A feature store is a data infrastructure component that manages the lifecycle of ML features — the engineered inputs to machine learning models. It serves two distinct use cases: the offline store provides historical feature values for model training (a data scientist needs the last 30 days of customer purchase frequency, computed daily, for each customer in the training dataset), and the online store provides current feature values for real-time model serving (a recommendation system needs the customer's current browsing history feature, updated in real time).

Without a shared feature store, each data science team computes features independently — duplicating computation, creating inconsistencies between training and serving (the 'training-serving skew' problem), and making features invisible to other teams that could reuse them.

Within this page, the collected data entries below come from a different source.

(** C29: refreshes are shared: whatever requests, publications and ends of
    refreshes are interleaved, at most one refresh runs for a generation; a
    request that joins one waits for a running refresh of the live generation,
    and one that leads starts it only when none is running for that generation,
    so that a refresh of a replaced snapshot neither serves nor stops a newer
    one. *)
Theorem refresh_single_flight x0 x :
  rx_current x0 = None → rx_leaders x0 = [] → rtc refresh_step x0 x →
  NoDup (rg_generation <$> rx_leaders x)
  ∧ ∀ rg leader current,
      beginRefresh (rx_runtime x) (rx_current x) (rx_fresh x) = (Ok (rg, leader), current) →
      rg_generation rg = live_generation (rx_runtime x)
      ∧ if leader : bool
        then live_generation (rx_runtime x) ∉ rg_generation <$> rx_leaders x
        else rg ∈ rx_leaders x.
Proof.
  intros Hc Hl Hsteps. assert (refreshing_ok x0) as Hok.
  { split; rewrite ?Hl, ?Hc; [constructor|constructor|constructor|constructor| |done].
    by intros l ?%elem_of_nil. }
  assert (refreshing_ok x) as Hx.
  { clear Hc Hl. induction Hsteps; [done|]. by eauto using refresh_step_ok. }
  split; [apply Hx|]. intros rg leader current Hb.
  apply beginRefresh_ok in Hb as (Hg & Hb). split; [done|]. destruct leader.
  - destruct Hb as (_ & _ & Hno). intros (l & Hgl & Hin)%list_elem_of_fmap.
    apply (Hno l); [by apply (ro_current _ Hx)|done].
  - destruct Hb as [Hcur _]. by apply (ro_running _ Hx).
Qed.

(** A refresh runs, the snapshot is replaced, and the next request leads. *)
Lemma refresh_single_flight_witness :
  ∃ x rg current, rx_leaders x ≠ []
  ∧ beginRefresh (rx_runtime x) (rx_current x) (rx_fresh x) = (Ok (rg, true), current)
  ∧ live_generation (rx_runtime x) ∉ rg_generation <$> rx_leaders x.
Proof.
  set (x0 := {| rx_runtime := demo_runtime; rx_current := None; rx_leaders := []; rx_fresh := 0 |}).
  set (b := beginRefresh demo_runtime None 0).
  set (rg0 := match b.1 with Ok (rg, _) => rg | Err _ =>
    {| rg_id := 0; rg_generation := 0; rg_accounts := []; rg_timeout := 0 |} end).
  set (x1 := {| rx_runtime := demo_runtime; rx_current := b.2; rx_leaders := [rg0]; rx_fresh := 1 |}).
  set (r2 := set_snapshot (set_published (Some demo_store) 2 demo_live) demo_runtime).
  set (x2 := {| rx_runtime := r2; rx_current := b.2; rx_leaders := [rg0]; rx_fresh := 1 |}).
  assert (rtc refresh_step x0 x2) as Hsteps.
  { apply rtc_l with x1; [|apply rtc_once].
    - apply (step_lead x0 rg0 b.2). vm_compute. reflexivity.
    - apply (step_runtime x1 r2). vm_compute. discriminate. }
  destruct (refresh_single_flight x0 x2 eq_refl eq_refl Hsteps) as [_ H].
  set (b2 := beginRefresh r2 b.2 1).
  set (rg2 := match b2.1 with Ok (rg, _) => rg | Err _ => rg0 end).
  assert (beginRefresh (rx_runtime x2) (rx_current x2) (rx_fresh x2) = (Ok (rg2, true), b2.2)) as Hb
    by (vm_compute; reflexivity).
  exists x2, rg2, b2.2. split; [discriminate|]. split; [exact Hb|]. exact (proj2 (H _ _ _ Hb)).
Defined.

(** ** Refused requests *)

Lemma plan_update_live `{GoStd} r input recovered updated saved :
  plan_update r input recovered = Ok (updated, saved) →
  ∃ s store, rt_snapshot r = Some s ∧ rs_Store s = Some store ∧ rs_Store updated = Some store
  ∧ rt_stopped r = false.
Proof.
  unfold plan_update. cbv zeta. destruct (bool_decide _); [done|].
  destruct (rt_snapshot r) as [s|]; [|done]. destruct (rt_stopped r); [done|]. cbn [orb].
  destruct (rs_Store s) as [store|] eqn:Hst; [|done]. cbn [bool_decide].
  destruct (select_account _ _ _ _) as [index|]; [|done]. cbn [mbind res_bind].
  destruct (index ≫= _) as [[i item]|]; [|done].
  destruct recovered as [settings|]; [|done]. cbn [mbind res_bind].
  destruct (update_setting _ _) as [setting|]; [|done]. cbn [mbind res_bind].
  destruct (update_config _ _ _) as [[cfg' settings']|]; [|done]. cbn [mbind res_bind].
  intros Hup. exists s, store. split_and!; try done. revert Hup.
  destruct (if mc_Clear input then _ else _) as [[candidate settings'']|]; [|done].
  cbn [mbind res_bind]. destruct (validateAccounts _); [|done].
  intros Hup. injection Hup as <- _. by cbn [rs_Store set_config set_accounts].
Qed.

Lemma updateAccountConfig_refused `{GoStd} r input recovered save :
  is_Ok (updateAccountConfig r input recovered save).1 = false →
  (updateAccountConfig r input recovered save).2 = r.
Proof.
  unfold updateAccountConfig. destruct (plan_update r input recovered) as [[updated saved]|e] eqn:Hp;
    [|done].
  apply plan_update_live in Hp as (s & store & Hs & Hst & Hst' & Hstop).
  unfold commitSnapshotAfter. rewrite Hstop, Hs. cbv zeta. rewrite Hst, Hst'.
  cbn [sameSecureStore]. rewrite !bool_decide_eq_true_2 by done.
  by destruct (save_before_commit (save saved)).
Qed.

Lemma unblock_refused r accountName now :
  is_Ok (unblock r accountName now).1 = false → (unblock r accountName now).2 = r.
Proof.
  unfold unblock. destruct (rt_snapshot r); [|done]. destruct (rt_stopped r); [done|]. cbv zeta.
  destruct (_ =? 0)%nat; [done|]. by destruct (_ && _).
Qed.

(** The route a request is for. *)
Definition registered (req : ManagementRequest) : bool :=
  existsb (λ route, bool_decide (mq_Method req = mr_Method route)
                    && bool_decide (mq_Path req = mr_Path route)) managementRegistration.

(** What a handled request does to the runtime and to the reply's status. *)
Definition answered (req : ManagementRequest) (r : pluginRuntime)
    (outcome : ManagementResponse * pluginRuntime) : Prop :=
  mp_StatusCode outcome.1 ≠ 404
  ∧ (400 <= mp_StatusCode outcome.1 < 500 → outcome.2 = r).

Lemma answered_error req r r' status code message :
  status ≠ 404 → (400 <= status < 500 → r' = r) →
  answered req r (managementError status code message, r').
Proof. by split. Qed.

Lemma answered_status req r version r' now :
  answered req r (statusResponse version r' 200 now).
Proof.
  unfold statusResponse. destruct (managementStatus _ _ _ _). split; simpl; lia.
Qed.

The feature store centralizes feature computation once, serves it consistently, and makes features discoverable across the entire ML organization.

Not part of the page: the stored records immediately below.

(* ===== verification/OpenCodeUsage.v ===== *)
(** * What OpenCode Go says about its quota (opencodego/quota.go, module.go)

    The three sources of a window's state: the usage endpoint, polled with a
    dashboard key, the headers and the body of a 429 response, and the 403 page
    of the request throttle, which is no quota signal. *)

From S2P Require Import Prelude GoStrings GoFloat Host.

(** ** Constants *)

Definition usageEndpoint : string := "https://opencode.ai/zen/go/v1/usage".
Definition maxUsageResponse : Z := 1048576.
Definition defaultUsageTimeout : Duration := 15 * second.
Definition defaultMicroRetry : Z := 3.
Definition maxFailureBody : Z := 16384.
Definition maxResetFuture : Duration := 35 * 24 * hour.

(** The string constants of [windowKind]. *)
Inductive windowKind := windowFiveHour | windowWeekly | windowMonthly.

#[global] Instance windowKind_eq_dec : EqDecision windowKind.
Proof. solve_decision. Defined.

#[global] Instance windowKind_countable : Countable windowKind.
Proof.
  refine (inj_countable'
    (λ k, match k with windowFiveHour => 0 | windowWeekly => 1 | windowMonthly => 2 end%nat)
    (λ n, match n with 0 => windowFiveHour | 1 => windowWeekly | _ => windowMonthly end%nat) _).
  by intros [].
Defined.

Definition window_text (k : windowKind) : string :=
  match k with
  | windowFiveHour => "five_hour" | windowWeekly => "weekly" | windowMonthly => "monthly"
  end.

(** ** The usage endpoint *)

Record usageWindow := { uw_Utilization : float64; uw_LimitReached : bool; uw_ResetAt : Time }.

Record usageSnapshot := {
  us_FiveHour : usageWindow;
  us_Weekly : usageWindow;
  us_Monthly : usageWindow;
  us_ObservedAt : Time;
}.

Record usageWireWindow := { ww_Status : string; ww_Percent : string; ww_ResetsAt : string }.

Record usageWireUsage := {
  wu_Rolling : usageWireWindow;
  wu_Weekly : usageWireWindow;
  wu_Monthly : usageWireWindow;
}.

Definition usageTimeout (timeout : Duration) : Duration :=
  if timeout <=? 0 then defaultUsageTimeout else timeout.

Section Fetch.
Context `{GoStd}.
(** The decoder with [UseNumber] and nothing after the value: [response.Usage]. *)
Context (decode_usage : string → option usageWireUsage).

Apache Iceberg as an Offline Feature Store

Apache Iceberg Gold tables are an effective offline feature store because they provide:

  • Feature history: Append-only feature tables partition by date preserve complete historical feature values for point-in-time training dataset construction
  • Point-in-time correctness: Iceberg time travel enables 'as-of' feature retrieval — query feature values as they existed at each training event's timestamp, preventing label leakage
  • Versioning: Iceberg snapshots + Nessie tags mark the exact feature table version used for each model training run
  • Governance: RBAC ensures only authorized teams can access sensitive feature data (e.g., customer financial features)
  • Discoverability: Feature tables registered in the data catalog with rich descriptions enable ML teams to find and reuse existing features
Iceberg as Offline Feature Store diagram
Figure 1: Apache Iceberg as offline feature store — versioned, governed, point-in-time feature history.

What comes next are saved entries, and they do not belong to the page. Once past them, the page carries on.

Definition HandleUsage `{GoStd} (m : Module_) (record : UsageRecord) (wall : Time) : Module_ :=
  match md_state m with
  | None => m
  | Some s =>
  if md_closed m then m else
  let '(name, managed) := stateAccountByAuthID (Some s) (ur_AuthID record) in
  if negb managed || negb (ur_Failed record) then m else
  let now := if time_IsZero (ur_RequestedAt record) then wall else ur_RequestedAt record in
  if isMicrothrottle record then m else
  let failure := ur_Failure record in
  match quotaWindow (uf_Body failure), st_Accounts s !! name with
  | Some kind, Some a =>
      if negb (uf_StatusCode failure =? 429) then m else
      let reset :=
        match retryAfterReset (ur_ResponseHeaders record) now with
        | Some r => Some r
        | None => bodyReset (uf_Body failure) now
        end in
      put_state (put_account name
        (set_windows (<[kind := signal_window (window a kind) kind now reset]> (as_Windows a)) a) s) m
  | _, _ => m
  end
  end.

(** ** Polls *)

(** The first part of [pollUsageOnce]: the accounts to poll with their keys. *)
Definition poll_due (now : Time) (a : accountState) : bool :=
  negb (bool_decide (as_DashboardAPIKey a = ""))
  && negb (negb (time_IsZero (as_lastPollAt a))
           && (time_Sub now (as_lastPollAt a) <? minPollInterval)).

Definition poll_begin (m : Module_) (now : Time) : list (string * string) * Module_ :=
  match md_state m with
  | None => ([], m)
  | Some s =>
  if md_closed m then ([], m) else
  ((λ na, (na.1, as_DashboardAPIKey na.2))
     <$> filter (λ na, poll_due now na.2 = true) (map_to_list (st_Accounts s)),
   put_state
     {| st_Threshold := st_Threshold s;
        st_Accounts := (λ a, if poll_due now a then set_progress (as_cursor a) now a else a)
                         <$> st_Accounts s;
        st_ByAuthID := st_ByAuthID s |} m)
  end.

Definition snapshotWindows (snapshot : usageSnapshot) (kind : windowKind) : usageWindow :=
  match kind with
  | windowFiveHour => us_FiveHour snapshot
  | windowWeekly => us_Weekly snapshot
  | windowMonthly => us_Monthly snapshot
  end.

Definition poll_signal (snapshot : usageSnapshot) (kind : windowKind) : windowState :=
  let w := snapshotWindows snapshot kind in
  {| ws_Utilization := Some (uw_Utilization w); ws_Exhausted := uw_LimitReached w;
     ws_ResetAt := uw_ResetAt w; ws_CooldownAt := 0; ws_Source := "dashboard usage poll";
     ws_Known := true; ws_Authoritative := true; ws_ObservedAt := us_ObservedAt snapshot |}.

Definition apply_snapshot (snapshot : usageSnapshot) (a : accountState) : accountState :=
  foldl (λ a kind, set_windows
    (<[kind := mergeWindowSignal (window a kind) (poll_signal snapshot kind)]> (as_Windows a)) a)
    a window_kinds.

(** The second part: the results in the order they arrived. *)
Definition poll_apply (s : moduleState) (result : string * res usageSnapshot) : moduleState :=
  match result.2, st_Accounts s !! result.1 with
  | Ok snapshot, Some a => put_account result.1 (apply_snapshot snapshot a) s
  | _, _ => s
  end.

Definition poll_end (m : Module_) (results : list (string * res usageSnapshot)) : Module_ :=
  match md_state m with
  | None => m
  | Some s => if md_closed m then m else put_state (foldl poll_apply s results) m
  end.

(** The whole of it, when nothing comes between and the answers arrive in order. *)
Definition pollUsageOnce (fetch : string → res usageSnapshot) (m : Module_) (now : Time) : Module_ :=
  let '(targets, m) := poll_begin m now in
  match targets with
  | [] => m
  | _ :: _ => poll_end m ((λ t, (t.1, fetch t.2)) <$> targets)
  end.

(** ** Status *)

Record statusWindow := {
  sw_Known : bool;
  sw_Utilization : option float64;
  sw_Exhausted : bool;
  sw_ResetAt : option Time;
  sw_Source : string;
  sw_Authoritative : bool;
}.

Record statusAccount := {
  sa_Name : string;
  sa_Disabled : bool;
  sa_Windows : list (windowKind * statusWindow);
}.

Record statusBody := {
  sb_Provider : string;
  sb_Status : string;
  sb_ValidationError : string;
  sb_CredentialBound : bool;
  sb_Accounts : list statusAccount;
  sb_ObservationGaps : list string;
}.

Definition status_window (w : windowState) : statusWindow :=
  if ws_Known w then
    {| sw_Known := true; sw_Utilization := ws_Utilization w; sw_Exhausted := ws_Exhausted w;
       sw_ResetAt := if time_IsZero (ws_ResetAt w) then None else Some (ws_ResetAt w);
       sw_Source := ws_Source w; sw_Authoritative := ws_Authoritative w |}
  else
    {| sw_Known := false; sw_Utilization := None; sw_Exhausted := false; sw_ResetAt := None;
       sw_Source := "unknown"; sw_Authoritative := false |}.

Definition status_account (a : accountState) : statusAccount :=
  {| sa_Name := as_Name a; sa_Disabled := as_Disabled a;
     sa_Windows := (λ kind, (kind, status_window (window a kind))) <$> window_kinds |}.

Definition observation_gaps (credentialBound : bool) : list string :=
  "five-hour and weekly enforcement are generalized from the observed monthly 429 shape"
  :: if credentialBound then []
     else ["no dashboard credential is configured -- five_hour/weekly/monthly reset times are unknown until dashboard-api-key is set"].

(** [Status] after its poll. *)
Definition status_body (m : Module_) (now : Time) : statusBody * Module_ :=
  let bound := match md_state m with
    | Some s => bool_decide (map_Exists (λ _ a, as_DashboardAPIKey a ≠ "") (st_Accounts s))
    | None => false
    end in
  let body accounts :=
    {| sb_Provider := providerID;
       sb_Status := if bool_decide (md_lastErr m = "") then "registered" else "reconfigure_rejected";
       sb_ValidationError := md_lastErr m; sb_CredentialBound := bound;
       sb_Accounts := accounts; sb_ObservationGaps := observation_gaps bound |} in
  match md_state m with
  | None => (body [], m)
  | Some s =>
      let accounts := (λ a, refreshWindows a now) <$> st_Accounts s in
      (body (status_account <$> omap (λ name, accounts !! name) (sort_by id (map_to_list accounts).*1)),
       put_state {| st_Threshold := st_Threshold s; st_Accounts := accounts;
                    st_ByAuthID := st_ByAuthID s |} m)
  end.

Definition Status (fetch : string → res usageSnapshot) (m : Module_) (polled now : Time)
    : statusBody * Module_ := status_body (pollUsageOnce fetch m polled) now.

Definition Close (m : Module_) : Module_ :=
  {| md_state := None; md_lastErr := md_lastErr m; md_closed := true |}.

(** ** Lemmas on windows *)

(** A window whose cooldown is over. *)
Definition cooled (now : Time) (w : windowState) : bool :=
  negb (time_IsZero (ws_CooldownAt w)) && negb (time_After (ws_CooldownAt w) now).

(** What every operation but a reconfiguration leaves of an account. *)
Record account_frame (a a' : accountState) : Prop := {
  af_Name : as_Name a' = as_Name a;
  af_AuthIDs : as_AuthIDs a' = as_AuthIDs a;
  af_Disabled : as_Disabled a' = as_Disabled a;
  af_Key : as_DashboardAPIKey a' = as_DashboardAPIKey a;
  af_windows : ∀ k, is_Some (as_Windows a !! k) → is_Some (as_Windows a' !! k);
}.

#[global] Instance account_frame_refl : Reflexive account_frame.
Proof. by split. Qed.

#[global] Instance account_frame_trans : Transitive account_frame.
Proof. intros a b c [] []. split; first [congruence|auto]. Qed.

Lemma set_window_frame a k w : account_frame a (set_windows (<[k := w]> (as_Windows a)) a).
Proof.
  split; try done. intros k' Hk. cbn [set_windows as_Windows].
  destruct (decide (k = k')) as [->|]; [by rewrite lookup_insert_eq|by rewrite lookup_insert_ne].
Qed.

Lemma window_set a k k' w :
  window (set_windows (<[k := w]> (as_Windows a)) a) k' = if decide (k = k') then w else window a k'.
Proof.
  unfold window. cbn [set_windows as_Windows]. destruct (decide (k = k')) as [->|].
  - by rewrite lookup_insert_eq.
  - by rewrite lookup_insert_ne.
Qed.

(** A loop over the kinds that sets each window from what it was. *)
Lemma foldl_windows (f : windowKind → windowState → windowState)
    (step : accountState → windowKind → accountState) a :
  (∀ a k, account_frame a (step a k)
    ∧ as_cursor (step a k) = as_cursor a ∧ as_lastPollAt (step a k) = as_lastPollAt a
    ∧ ∀ k', window (step a k) k' = if decide (k = k') then f k (window a k) else window a k') →
  let a' := foldl step a window_kinds in
  account_frame a a' ∧ as_cursor a' = as_cursor a ∧ as_lastPollAt a' = as_lastPollAt a
  ∧ ∀ k, window a' k = f k (window a k).
Proof.
  intros Hstep. cbn [foldl window_kinds].
  destruct (Hstep a windowFiveHour) as (F1 & C1 & P1 & W1).
  set (a1 := step a windowFiveHour) in *.
  destruct (Hstep a1 windowWeekly) as (F2 & C2 & P2 & W2).
  set (a2 := step a1 windowWeekly) in *.
  destruct (Hstep a2 windowMonthly) as (F3 & C3 & P3 & W3).
  split; [by do 2 (etrans; [eassumption|])|]. split; [congruence|]. split; [congruence|].
  intros []; rewrite W3; simpl; rewrite W2; simpl; by rewrite W1.
Qed.

Lemma refreshWindows_spec a now :
  account_frame a (refreshWindows a now)
  ∧ as_cursor (refreshWindows a now) = as_cursor a
  ∧ as_lastPollAt (refreshWindows a now) = as_lastPollAt a
  ∧ ∀ k, window (refreshWindows a now) k
         = if cooled now (window a k) then zero_window else window a k.
Proof.
  apply (foldl_windows (λ _ w, if cooled now w then zero_window else w) (refresh_window now)).
  clear a. intros a k. unfold refresh_window. fold (cooled now (window a k)).
  destruct (cooled now (window a k)).
  - split; [apply set_window_frame|]. do 2 (split; [done|]). intros k'. apply window_set.
  - split; [done|]. do 2 (split; [done|]). intros k'. by destruct (decide (k = k')) as [->|].
Qed.

Lemma apply_snapshot_spec snapshot a :
  account_frame a (apply_snapshot snapshot a)
  ∧ as_cursor (apply_snapshot snapshot a) = as_cursor a
  ∧ as_lastPollAt (apply_snapshot snapshot a) = as_lastPollAt a
  ∧ ∀ k, window (apply_snapshot snapshot a) k
         = mergeWindowSignal (window a k) (poll_signal snapshot k).
Proof.
  apply (foldl_windows (λ k w, mergeWindowSignal w (poll_signal snapshot k))
    (λ a kind, set_windows
      (<[kind := mergeWindowSignal (window a kind) (poll_signal snapshot kind)]> (as_Windows a)) a)).
  clear a. intros a k. split; [apply set_window_frame|]. do 2 (split; [done|]).
  intros k'. apply window_set.
Qed.

(** All three windows are there. *)
Definition windows_full (a : accountState) : Prop := ∀ k, is_Some (as_Windows a !! k).

Lemma frame_windows_full a a' : account_frame a a' → windows_full a → windows_full a'.
Proof. intros Hf Ha k. by apply Hf. Qed.

Lemma accountHealthy_iff a threshold now :
  windows_full a →
  accountHealthy a threshold now = true ↔
  as_Disabled a = false
  ∧ ∀ k, window_blocks (fdiv (float_of_Z threshold) (float_of_Z 100)) now (window a k) = false.
Proof.
  intros Hfull. unfold accountHealthy. destruct (as_Disabled a); [by split; [|intros []]|].
  cbv zeta. rewrite forallb_forall. split.
  - intros Hall. split; [done|]. intros k. destruct (Hfull k) as [w Hw].
    assert (negb (window_blocks (fdiv (float_of_Z threshold) (float_of_Z 100)) now w) = true) as Hb.
    { apply (Hall (k, w)). by apply list_elem_of_In, elem_of_map_to_list. }
    unfold window. rewrite Hw. by apply negb_true_iff.
  - intros [_ Hall] [k w] Hin%list_elem_of_In%elem_of_map_to_list. apply negb_true_iff.
    specialize (Hall k). unfold window in Hall. by rewrite Hin in Hall.
Qed.

(** ** The state's invariant *)

Definition id_ok (id : string) : Prop := TrimSpace id = id ∧ id ≠ "".

Definition config_item_ok (item : accountConfig) : Prop :=
  ga_Name item ≠ "" ∧ Forall id_ok (ga_AuthIDs item).

Lemma normalizeIDs_ok values : Forall id_ok (normalizeIDs values).
Proof.
  unfold normalizeIDs. rewrite sort_by_perm. assert (Forall id_ok (@nil string)) as H by constructor.
  revert H. generalize (@nil string). induction values as [|v values IH]; simpl; [done|].
  intros out Hout. apply IH. unfold normalizeIDs_step. cbv zeta.
  destruct (bool_decide (TrimSpace v = "")) eqn:Hv; [done|]. crush_bool.
  destruct (bool_decide _); [done|]. apply Forall_app. split; [done|].
  constructor; [|constructor]. split; [apply TrimSpace_idemp|done].
Qed.

Lemma parseAccounts_ok `{GoStd} key i raws items :
  parseAccounts key i raws = Ok items → Forall config_item_ok items.
Proof.
  revert i items. induction raws as [|raw raws IH]; simpl; intros i items.
  { intros [= <-]. constructor. }
  destruct (parseAccount key i raw) as [item|] eqn:Hitem; [|done]. cbn [mbind res_bind].
  destruct (parseAccounts key (S i) raws) as [rest|] eqn:Hrest; [|done]. intros [= <-].
  constructor; [|by eapply IH]. revert Hitem. unfold parseAccount. cbv zeta.
  destruct (bool_decide (TrimSpace (ra_Name raw) = "")) eqn:Hn; [done|]. crush_bool.
  destruct (bool_decide (normalizeIDs _ = [])); [done|]. intros [= <-].
  split; [done|]. apply normalizeIDs_ok.
Qed.

Lemma parseConfig_ok `{GoStd} decode raw cfg :
  parseConfig decode raw = Ok cfg →
  1 <= gc_ThresholdPercent cfg <= 100 ∧ Forall config_item_ok (gc_Accounts cfg).
Proof.
  unfold parseConfig. destruct (_ || _).
  { intros [= <-]. split; [done|constructor]. }
  unfold wrap_err. destruct (decode raw) as [input|]; [|done]. cbn [mbind res_bind].
  destruct (_ || _) eqn:Hth; [done|]. cbv zeta.
  destruct (parseAccounts _ _ _) as [accounts|] eqn:Ha; [|done]. intros [= <-].
  crush_bool. split; [simpl; lia|]. by eapply parseAccounts_ok.
Qed.

(** Every ID of an account is claimed by it, and the index is exact. *)
Definition names_ok (m : gmap string string) : Prop := ∀ id name, m !! id = Some name → name ≠ "".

Feature Store Architecture in the Lakehouse

The complete feature store architecture on the lakehouse:

  1. Feature computation: Spark batch jobs or dbt models compute features from Silver Iceberg tables and write them to Gold feature tables (e.g., gold.customer_features, gold.product_features)
  2. Offline store: Gold Iceberg feature tables — queried by MLflow-tracked training jobs using PyIceberg or PySpark for historical feature retrieval
  3. Online store sync: A materialization job (Spark or Flink) reads the latest feature values from Iceberg and writes them to a low-latency online store (Redis, DynamoDB, BigTable)
  4. Serving: ML inference services query Redis/DynamoDB for current feature values in milliseconds during real-time serving
Feature Store Lakehouse Architecture diagram
Figure 2: Feature store architecture — Iceberg offline store + Redis online store for training and serving.

Summary

The feature store is the ML engineering complement to the data lakehouse — providing organized, governed, versioned, and reusable ML features that eliminate the duplicated computation and training-serving skew that plague unorganized ML organizations. For the offline feature store, Apache Iceberg Gold tables provide an excellent foundation: versioned history, point-in-time queries, RBAC governance, and data catalog discoverability — all the properties a production offline feature store requires, without needing a proprietary feature store platform. Combined with a real-time online store and MLflow for experiment tracking, Iceberg-based feature stores provide a complete, open ML platform on the lakehouse.